Consider the points A(−3, 4, 2) and B(8, −1, 5).

A line L has vector equation $r = \left( {\begin{array}{*{20}{c}} 2 \\ 0 \\ { - 5} \end{array}} \right) + t\left( {\begin{array}{*{20}{c}} 1 \\ { - 2} \\ 2 \end{array}} \right)$ . The point C (5, $y$ , 1) lies on line L.

Find $\left| {\overrightarrow {{\text{AB}}} } \right|$ .

[2]

a.ii.

Find the value of $y$ .

[3]

b.i.

Show that $\overrightarrow {{\text{AC}}} = \left( {\begin{array}{*{20}{c}} 8 \\ { - 10} \\ { - 1} \end{array}} \right)$ .

[2]

b.ii.

Find the angle between $\overrightarrow {{\text{AB}}}$ and $\overrightarrow {{\text{AC}}}$ .

[5]

Find the area of triangle ABC.

[2]

Markscheme

Note: There may be slight differences in answers, depending on which combination of unrounded values and previous correct 3 sf values the candidates carry through in subsequent parts. Accept answers that are consistent with their working.

correct substitution into formula (A1)

eg $\sqrt {{{11}^2} + {{\left( { - 5} \right)}^2} + {3^2}}$

12.4498

$\left| {\overrightarrow {{\text{AB}}} } \right| = \sqrt {155}$ (exact), 12.4 A1 N2

[2 marks]

a.ii.

valid approach to find $t$ (M1)

eg $\left( {\begin{array}{*{20}{c}} 5 \\ y \\ 1 \end{array}} \right) = \left( {\begin{array}{*{20}{c}} 2 \\ 0 \\ { - 5} \end{array}} \right) + t\left( {\begin{array}{*{20}{c}} 1 \\ { - 2} \\ 2 \end{array}} \right)$ , $5 = 2 + t$ , $1 = - 5 + 2t$

$t = 3$ (seen anywhere) (A1)

attempt to substitute their parameter into the vector equation (M1)

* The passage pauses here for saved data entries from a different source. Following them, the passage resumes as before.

(** X2.  For any model, valid or not: whenever the call returns, it returns
    one slice per seed, slice [j] holds exactly the six arrays the inner
    function returns on seed [j], and every other leaf of the slice is the
    baseline's. *)
Theorem slices_of_any_model model seeds out in_axes :
  domain_randomize model seeds = Ok (out, in_axes) →
  (∀ (j : nat) s, seeds !! j = Some s →
     ∃ env, env_model j out = Some env ∧
            rand_dynamics model s = Ok (fields env) ∧
            others env = others model ∧ nbody env = nbody model) ∧
  (∀ j : nat, (length seeds ≤ j)%nat → env_model j out = None).
Proof.
  intros (rs & Hrs & -> & _)%domain_randomize_Ok_inv. split.
  - intros j s Hj.
    destruct (Forall2_lookup_l _ _ _ _ _ Hrs Hj) as (r & Hr & Hok).
    rewrite env_model_of_rows, Hr. simpl. eexists. split; [done|].
    destruct r as [[[[[? ?] ?] ?] ?] ?]. done.
  - intros j Hj. rewrite env_model_of_rows.
    rewrite (lookup_ge_None_2 rs j); [done|].
    by rewrite <- (Forall2_length _ _ _ Hrs).
Qed.

Lemma of_rows_app model rs1 rs2 :
  of_rows model (rs1 ++ rs2) = batch_app (of_rows model rs1) (of_rows model rs2).
Proof. unfold of_rows, batch_app. simpl. by rewrite !fmap_app. Qed.

(** X3.  Batching distributes over concatenation of seed batches: the call
    on [seeds1 ++ seeds2] returns exactly when it returns on both parts,
    and its output is then the output for [seeds1] followed, field by
    field, by the output for [seeds2]. *)
Theorem batches_concatenate model seeds1 seeds2 out in_axes :
  domain_randomize model (seeds1 ++ seeds2) = Ok (out, in_axes) ↔
  ∃ out1 out2,
    domain_randomize model seeds1 = Ok (out1, in_axes) ∧
    domain_randomize model seeds2 = Ok (out2, in_axes) ∧
    out = batch_app out1 out2.
Proof.
  split.
  - intros Hrun.
    destruct (domain_randomize_Ok_trace _ _ _ _ Hrun tracer) as [v Hv].
    apply domain_randomize_Ok_inv in Hrun as (rs & Hrs & -> & ->).
    apply Forall2_app_inv_l in Hrs as (rs1 & rs2 & H1 & H2 & ->).
    exists (of_rows model rs1), (of_rows model rs2).
    split; [by eapply domain_randomize_Ok_intro|].
    split; [by eapply domain_randomize_Ok_intro|].
    apply of_rows_app.
  - intros (out1 & out2 & H1 & H2 & ->).
    destruct (domain_randomize_Ok_trace _ _ _ _ H1 tracer) as [v Hv].
    apply domain_randomize_Ok_inv in H1 as (rs1 & Hrs1 & -> & ->).
    apply domain_randomize_Ok_inv in H2 as (rs2 & Hrs2 & -> & _).
    rewrite <- of_rows_app. eapply domain_randomize_Ok_intro; [exact Hv|].
    by apply Forall2_app.
Qed.

End batch_structure.
Section success.
Context `{G : PRNG} {O : Type}.
Implicit Types (model : Model vec mat O) (seeds : list prng_key).

(** The per-environment result of a model with a single body. *)
Lemma rand_dynamics_single_body model rng :
  mjx_shaped model → nbody model = 1%nat →
  length (dof_frictionloss model) = 18%nat →
  length (dof_armature model) = 18%nat →
  length (qpos0 model) = 19%nat →
  geom_friction model ≠ [] →
  let d := Spec.draws 1 rng in
  rand_dynamics model rng =
    Ok (Spec.only_at 0 (Spec.only_at 0 (λ _, Spec.floor_friction d))
          (geom_friction model),
        body_ipos model,
        zip_with Qmult (body_mass model) (Spec.mass_scale d),
        Spec.tail_with Qplus 7 (Spec.qpos_jitter d) (qpos0 model),
        Spec.tail_with Qmult 6 (Spec.frictionloss_scale d)
          (dof_frictionloss model),
        Spec.tail_with Qmult 6 (Spec.armature_scale d) (dof_armature model)).
Proof.
  intros (Hbm & Hbi & Hbic & Hgc) Hnb Hfl Har Hq Hg d. subst d.
  unfold Spec.draws, rand_dynamics.
  cbn [Spec.sub_key Spec.floor_friction Spec.frictionloss_scale
       Spec.armature_scale Spec.com_jitter Spec.mass_scale
       Spec.added_mass Spec.qpos_jitter].
  destruct (split rng) as [r1 k1]; cbn [fst snd].
  destruct (split r1) as [r2 k2]; cbn [fst snd].
  destruct (split r2) as [r3 k3]; cbn [fst snd].
  destruct (split r3) as [r4 k4]; cbn [fst snd].
  destruct (split r4) as [r5 k5]; cbn [fst snd].
  destruct (split r5) as [r6 k6]; cbn [fst snd].
  destruct (split r6) as [r7 k7]; cbn [fst snd].
  unfold jnp.multiply, jnp.add, jnp.slice_from, TORSO_BODY_ID, FLOOR_GEOM_ID.
  rewrite Hnb in *.
  rewrite at2_set_nonempty, at2_set_only_at, bind_Ok;
    [|done|destruct (geom_friction model); [done|];
            simpl; inversion Hgc; subst; lia].
  do 2 (do 2 head_ok; rewrite take_zip_tail_with by len).
  destruct (body_ipos model) as [|row [|? ?]] eqn:Hrows; simpl in Hbi; try lia.
  assert (length row = 3%nat) as Hrow by (by inversion Hbic).
  change (jnp.getitem 1 [row]) with (Ok row). rewrite bind_Ok.
  head_ok.
  rewrite at_row_set_fits, bind_Ok by (done || (simpl; len)).
  change (<[1%nat:=_]> [row]) with [row].
  destruct (body_mass model) as [|m0 [|? ?]] eqn:Hmass; simpl in Hbm; try lia.
  pose proof (uniform_vec_length k5 1 LINK_MASS_SCALE_MIN LINK_MASS_SCALE_MAX)
    as Hlen.
  destruct (uniform_vec k5 1 LINK_MASS_SCALE_MIN LINK_MASS_SCALE_MAX)
    as [|u0 [|? ?]] eqn:Hdraw; simpl in Hlen; try lia.
  change (jnp.broadcast2 Qmult [m0] [u0]) with (Ok [m0 * u0]).
  rewrite bind_Ok.
  change (jnp.at_from_set 0 [m0] [m0 * u0]) with (Ok [m0 * u0]).
  rewrite bind_Ok.
  change (jnp.getitem 1 [m0 * u0]) with (Ok (m0 * u0)). rewrite bind_Ok.
  change (jnp.at_set 1 [m0 * u0] ?x) with (Ok [m0 * u0]).
  rewrite bind_Ok.
  do 2 head_ok. rewrite take_zip_tail_with by len.
  unfold LINK_MASS_SCALE_MIN, LINK_MASS_SCALE_MAX in Hdraw.
  rewrite Hdraw. reflexivity.
Qed.

Lemma valid_of_shaped model :
  mjx_shaped model → (2 ≤ nbody model)%nat →
  length (dof_frictionloss model) = 18%nat →
  length (dof_armature model) = 18%nat →
  length (qpos0 model) = 19%nat →
  geom_friction model ≠ [] → valid_model model.
Proof.
  intros (Hbm & Hbi & Hbic & Hgc) Hnb Hfl Har Hq Hg.
  repeat split; try done.
  destruct (geom_friction model); [done|simpl; lia].
Qed.

(** X4.  For a model with the array shapes of the physics engine and a
    non-empty seed batch, the call returns exactly when the model has 18
    velocity entries, 19 position entries, at least one body and at least
    one geometry. *)
Theorem success_characterised model seeds :
  mjx_shaped model → seeds ≠ [] →
  ((∃ out in_axes, domain_randomize model seeds = Ok (out, in_axes)) ↔
   length (dof_frictionloss model) = 18%nat ∧
   length (dof_armature model) = 18%nat ∧
   length (qpos0 model) = 19%nat ∧
   (1 ≤ nbody model)%nat ∧
   (1 ≤ length (geom_friction model))%nat).
Proof.
  intros Hshape Hne. destruct seeds as [|s seeds]; [done|]. split.
  - intros (out & in_axes & Hrun).
    apply domain_randomize_Ok_inv in Hrun as (rs & Hrs & _).
    apply Forall2_cons_inv_l in Hrs as (r & rs' & Hr & _ & _).
    destruct (rand_dynamics_ok_layout _ _ _ Hr) as (Hfl & Har & Hq).
    destruct (rand_dynamics_ok_nonempty _ _ _ Hr) as (Hg & Hb & _).
    destruct Hshape as (_ & Hbi & _).
    repeat split; try done.
    + destruct (body_ipos model); [done|simpl in Hbi; lia].
    + destruct (geom_friction model); [done|simpl; lia].
  - intros (Hfl & Har & Hq & Hnb & Hng).
    assert (geom_friction model ≠ []) as Hg
      by (destruct (geom_friction model); [simpl in Hng; lia|done]).
    destruct (rows_exist model (s :: seeds)) as [rs Hrs].
    { intros s'. destruct (decide (nbody model = 1%nat)) as [H1|H1].
      - eexists. by apply rand_dynamics_single_body.
      - eexists. apply rand_dynamics_valid.
        apply valid_of_shaped; try done. lia. }
    pose proof Hrs as (r0 & rs' & Hr0 & _ & _)%Forall2_cons_inv_l.
    eexists _, _. eapply domain_randomize_Ok_intro; [exact Hr0|exact Hrs].
Qed.

(** X5.  When the model has the world body alone, body index 1 is out of
    range and the two torso perturbations are silently dropped: the call
    succeeds, every slice keeps the baseline's centre-of-mass offsets, and
    its single mass is the baseline mass times the scale draw, with nothing
    added. *)
Theorem single_body_torso_steps_dropped model seeds :
  mjx_shaped model → nbody model = 1%nat →
  length (dof_frictionloss model) = 18%nat →
  length (dof_armature model) = 18%nat →
  length (qpos0 model) = 19%nat →
  geom_friction model ≠ [] →
  ∃ out in_axes,
    domain_randomize model seeds = Ok (out, in_axes) ∧
    ∀ (j : nat) env, env_model j out = Some env →
      body_ipos env = body_ipos model ∧
      ∃ k5 : prng_key,
        body_mass env
        = zip_with Qmult (body_mass model)
            (uniform_vec k5 1 LINK_MASS_SCALE_MIN LINK_MASS_SCALE_MAX).
Proof.
  intros Hshape Hnb Hfl Har Hq Hg.
  destruct (rows_exist model seeds) as [rs Hrs].
  { intros s. eexists. by apply rand_dynamics_single_body. }
  exists (of_rows model rs), (axes model).
  split.
  { eapply domain_randomize_Ok_intro; [|exact Hrs].
    by apply (rand_dynamics_single_body model tracer). }
  intros j env Henv. rewrite env_model_of_rows in Henv.
  destruct (rs !! j) as [r|] eqn:Hr; [|done].
  injection Henv as <-.
  destruct (Forall2_lookup_r _ _ _ _ _ Hrs Hr) as (s & _ & Hok).
  rewrite rand_dynamics_single_body in Hok by done.
  injection Hok as <-. simpl. split; [done|].
  by exists (Spec.sub_key 4 s).
Qed.

End success.
Section numeric.
Context `{G : PRNG} {O : Type}.
Implicit Types (model : Model vec mat O) (seeds : list prng_key).

Lemma Forall_only_at {A} (P : A → Prop) (i : nat) (g : A → A) (xs : list A) :
  (∀ x, P x → P (g x)) → Forall P xs → Forall P (Spec.only_at i g xs).
Proof.
  intros Hg Hxs. apply Forall_lookup. intros j y Hy.
  unfold Spec.only_at in Hy. rewrite list_lookup_imap in Hy.
  destruct (xs !! j) as [x|] eqn:Hx; [|done]. simpl in Hy.
  injection Hy as <-. pose proof (Forall_lookup_1 _ _ _ _ Hxs Hx).
  case_decide; auto.
Qed.

Lemma perturb_valid model s :
  valid_model model → valid_model (Spec.perturb model s).
Proof.
  intros (Hfl & Har & Hq & Hnb & Hbm & Hbi & Hbic & Hng & Hgc).
  unfold valid_model.
  change (nbody (Spec.perturb model s)) with (nbody model).
  set (d := Spec.draws (nbody model) s).
  change (dof_frictionloss (Spec.perturb model s)) with
    (Spec.tail_with Qmult 6 (Spec.frictionloss_scale d) (dof_frictionloss model)).
  change (dof_armature (Spec.perturb model s)) with
    (Spec.tail_with Qmult 6 (Spec.armature_scale d) (dof_armature model)).
  change (qpos0 (Spec.perturb model s)) with
    (Spec.tail_with Qplus 7 (Spec.qpos_jitter d) (qpos0 model)).
  change (body_mass (Spec.perturb model s)) with
    (Spec.only_at 1 (λ x, x + Spec.added_mass d)
       (Spec.tail_with Qmult 0 (Spec.mass_scale d) (body_mass model))).
  change (body_ipos (Spec.perturb model s)) with
    (Spec.only_at 1 (Spec.tail_with Qplus 0 (Spec.com_jitter d))
       (body_ipos model)).
  change (geom_friction (Spec.perturb model s)) with
    (Spec.only_at 0 (Spec.only_at 0 (λ _, Spec.floor_friction d))
       (geom_friction model)).
  rewrite !length_only_at, !length_tail_with.
  repeat split; try done.
  - apply Forall_only_at; [|done]. intros r Hr. by rewrite length_tail_with.
  - apply Forall_only_at; [|done]. intros r Hr. by rewrite length_only_at.
Qed.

eg $\left( {\begin{array}{*{20}{c}} 5 \\ y \\ 1 \end{array}} \right) = \left( {\begin{array}{*{20}{c}} 2 \\ 0 \\ { - 5} \end{array}} \right) + 3\left( {\begin{array}{*{20}{c}} 1 \\ { - 2} \\ 2 \end{array}} \right)$ , $3 \cdot \left( { - 2} \right)$

$y = - 6$ A1 N2

[3 marks]

b.i.

correct approach A1

eg $\left( {\begin{array}{*{20}{c}} 5 \\ { - 6} \\ 1 \end{array}} \right) - \left( {\begin{array}{*{20}{c}} { - 3} \\ 4 \\ 2 \end{array}} \right)$ , AO + OC, $c - a$

$\overrightarrow {{\text{AC}}} = \left( {\begin{array}{*{20}{c}} 8 \\ { - 10} \\ { - 1} \end{array}} \right)$ AG N0

Note: Do not award A1 in part (ii) unless answer in part (i) is correct and does not result from working backwards.

[2 marks]

b.ii.

finding scalar product and magnitude (A1)(A1)

scalar product = 11 × 8 + −5 × −10 + 3 × −1 (=135)

$\overrightarrow {\left| {{\text{AC}}} \right|} = \sqrt {{8^2} + {{\left( { - 10} \right)}^2} + {{\left( { - 1} \right)}^2}} \,\,\left( { = \sqrt {165} ,\,\,12.8452} \right)$

evidence of substitution into formula (M1)

eg ${\text{cos}}{\mkern 1mu} \theta = \frac{{11 \times 8 + - 5 \times - 10 + 3 \times - 1}}{{\left| {\overrightarrow {{\text{AB}}} } \right| \times \sqrt {{8^2} + {{\left( { - 10} \right)}^2} + {{\left( { - 1} \right)}^2}} }}{\text{,}}\,\,{\text{cos}}{\mkern 1mu} \theta = \frac{{\overrightarrow {{\text{AB}}} \bullet \overrightarrow {{\text{AC}}} }}{{\sqrt {155} \times \sqrt {{8^2} + {{\left( { - 10} \right)}^2} + {{\left( { - 1} \right)}^2}} }}$

correct substitution (A1)

eg ${\text{cos}}\,\theta = \frac{{11 \times 8 + - 5 \times - 10 + 3 \times - 1}}{{\sqrt {155} \times \sqrt {{8^2} + {{\left( { - 10} \right)}^2} + {{\left( { - 1} \right)}^2}} }}$ , ${\text{cos}}\,\theta = \frac{{135}}{{159.921 \ldots }}$ ,

${\text{cos}}\,\theta = 0.844162 \ldots$

0.565795, 32.4177°

${\hat A}$ = 0.566, 32.4° A1 N3

[5 marks]

correct substitution into area formula (A1)

eg $\frac{1}{2} \times \sqrt {155} \times \sqrt {165} \times {\text{sin}}\left( {0.566 \ldots } \right)$ , $\frac{1}{2} \times \sqrt {155 \times 165} \times {\text{sin}}\left( {32.4} \right)$